Neonatal respiratory distress syndrome is most commonly caused by a lack of surfactant in the infant's lungs. Surfactant is a substance that reduces surface tension in the alveoli of the lungs and helps to prevent alveolar collapse. The more premature the newborn, the less surfactant available, thus increasing the likelihood of NRDS.
Most infants with this condition will be tachypneic, initially, with a respiratory rate greater than or equal to 80-120 breaths/min. Because these infants are in respiratory distress, they may appear pale or cyanotic due to inadequate oxygenation.
Nasal flaring is a sign of respiratory distress in infants, indicating that there is increased work of breathing.
Retractions occur in infants experiencing respiratory distress and indicate that additional muscles in the chest are being used to breathe. Intercostal retractions can be noted between the infant’s ribs during inspiration, while substernal retractions are seen below the infant’s breastbone.
Grunting upon expiration can be heard without the use of a stethoscope in infants with respiratory distress syndrome. Keep in mind that once the neonate begins grunting, constant positive airway pressure (CPAP) is the only way to improve respiratory status.
Surfactant is a substance that reduces surface tension in the alveoli of the lungs and helps to prevent alveolar collapse. Administration of exogenous surfactant can be used as a rescue treatment for infants in respiratory distress; however, prophylactic administration of surfactant to infants at risk for NRDS typically results in more positive patient outcomes. Surfactant is given via endotracheal tube into the trachea.
Oxygen therapy may be initiated to maintain adequate oxygenation, while also preventing lactic acidosis related to hypoxia. Oxygen must be warmed and humidified, when administered to infants. Oxygen therapy is commonly delivered via nasal cannula or nasal prongs with CPAP.
Mechanical ventilation may be indicated if the infant’s PaCO2 level begins to rise, and the neonate is unable to maintain an adequate oxygen saturation by means of oxygen therapy via nasal cannula or CPAP. Suction only as needed.

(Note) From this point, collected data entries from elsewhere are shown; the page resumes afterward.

(** * excelite: column model, type registry and SQL synthesis

    A shallow embedding of the schema engine of excelite (package [main]:
    types.go, culmnbuilder.go, typeparser.go, generator.go and the helper
    files; package [exporter]: types.go, sqlite types, tags.go, excel.go,
    sqlite.go, relation.go, registry.go), followed by the properties the
    specification states about it and by further properties of the code.

    Go strings are byte sequences and are embedded as [string].  The
    functions of Go's [strings] package are embedded on ASCII text, the path
    Go's own implementation takes when every byte is below 0x80: case mapping
    touches the letters A-Z / a-z only and white space is the set
    tab, line feed, vertical tab, form feed, carriage return and space.
    Go maps are [gmap]s; where the source ranges over a map, whose order Go
    leaves unspecified, the order is an explicit argument. *)

From Stdlib Require Import Ascii String List Bool Arith Lia.
From stdpp Require Import base option list gmap strings pretty sorting.

(** ** The [strings] package *)

Definition isUpperByte (c : ascii) : bool :=
  (65 <=? nat_of_ascii c) && (nat_of_ascii c <=? 90).

Definition isLowerByte (c : ascii) : bool :=
  (97 <=? nat_of_ascii c) && (nat_of_ascii c <=? 122).

Definition toLowerByte (c : ascii) : ascii :=
  if isUpperByte c then ascii_of_nat (nat_of_ascii c + 32) else c.

Definition toUpperByte (c : ascii) : ascii :=
  if isLowerByte c then ascii_of_nat (nat_of_ascii c - 32) else c.

(** [asciiSpace] of the Go library. *)
Definition isSpaceByte (c : ascii) : bool :=
  match nat_of_ascii c with
  | 9 | 10 | 11 | 12 | 13 | 32 => true
  | _ => false
  end.

Definition isASCIIByte (c : ascii) : bool := nat_of_ascii c <? 128.

Fixpoint isASCII (s : string) : bool :=
  match s with
  | EmptyString => true
  | String c r => isASCIIByte c && isASCII r
  end.

Fixpoint mapBytes (f : ascii → ascii) (s : string) : string :=
  match s with
  | EmptyString => EmptyString
  | String c r => String (f c) (mapBytes f r)
  end.

Definition ToLower (s : string) : string := mapBytes toLowerByte s.
Definition ToUpper (s : string) : string := mapBytes toUpperByte s.

Definition isEmpty (s : string) : bool :=
  match s with EmptyString => true | _ => false end.

Fixpoint trimLeft (s : string) : string :=
  match s with
  | EmptyString => EmptyString
  | String c r => if isSpaceByte c then trimLeft r else s
  end.

Fixpoint trimRight (s : string) : string :=
  match s with
  | EmptyString => EmptyString
  | String c r =>
      let r' := trimRight r in
      if isSpaceByte c && isEmpty r' then EmptyString else String c r'
  end.

Definition TrimSpace (s : string) : string := trimRight (trimLeft s).

Fixpoint HasPrefix (s prefix : string) : bool :=
  match prefix, s with
  | EmptyString, _ => true
  | String p ps, String c r => if Ascii.eqb c p then HasPrefix r ps else false
  | String _ _, EmptyString => false
  end.

Fixpoint dropBytes (n : nat) (s : string) : string :=
  match n, s with
  | S n', String _ r => dropBytes n' r
  | _, _ => s
  end.

Fixpoint takeBytes (n : nat) (s : string) : string :=
  match n, s with
  | S n', String c r => String c (takeBytes n' r)
  | _, _ => EmptyString
  end.

Definition HasSuffix (s suffix : string) : bool :=
  (String.length suffix <=? String.length s) &&
  String.eqb (dropBytes (String.length s - String.length suffix) s) suffix.

Definition TrimPrefix (s prefix : string) : string :=
  if HasPrefix s prefix then dropBytes (String.length prefix) s else s.

Definition TrimSuffix (s suffix : string) : string :=
  if HasSuffix s suffix
  then takeBytes (String.length s - String.length suffix) s else s.

Fixpoint Contains (s substr : string) : bool :=
  HasPrefix s substr ||
  match s with
  | EmptyString => false
  | String _ r => Contains r substr
  end.

Fixpoint containsByte (chars : string) (c : ascii) : bool :=
  match chars with
  | EmptyString => false
  | String d r => Ascii.eqb c d || containsByte r c
  end.

Fixpoint ContainsAny (s chars : string) : bool :=
  match s with
  | EmptyString => false
  | String c r => containsByte chars c || ContainsAny r chars
  end.

(** [strings.Index]: byte offset of the first occurrence. *)
Fixpoint Index (s substr : string) : option nat :=
  if HasPrefix s substr then Some 0
  else match s with
       | EmptyString => None
       | String _ r => S <$> Index r substr
       end.

Definition consField (w : string) (ws : list string) : list string :=
  if isEmpty w then ws else w :: ws.

(** The word being read at the head of the string, and the words after it. *)
Fixpoint fieldsFrom (s : string) : string * list string :=
  match s with
  | EmptyString => (EmptyString, [])
  | String c r =>
      let '(w, ws) := fieldsFrom r in
      if isSpaceByte c then (EmptyString, consField w ws) else (String c w, ws)
  end.

Definition Fields (s : string) : list string :=
  let '(w, ws) := fieldsFrom s in consField w ws.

Bottle and/or gavage feeding with a nasogastric tube is contraindicated in infants with NRDS, as it may increase their respiratory rate and risk of aspiration. Instead, total parenteral nutrition (TPN) is used to provide the infant with adequate nutrients. Oral hygiene is especially important for infants who are NPO. Oral care using sterile water or breastmilk is recommended.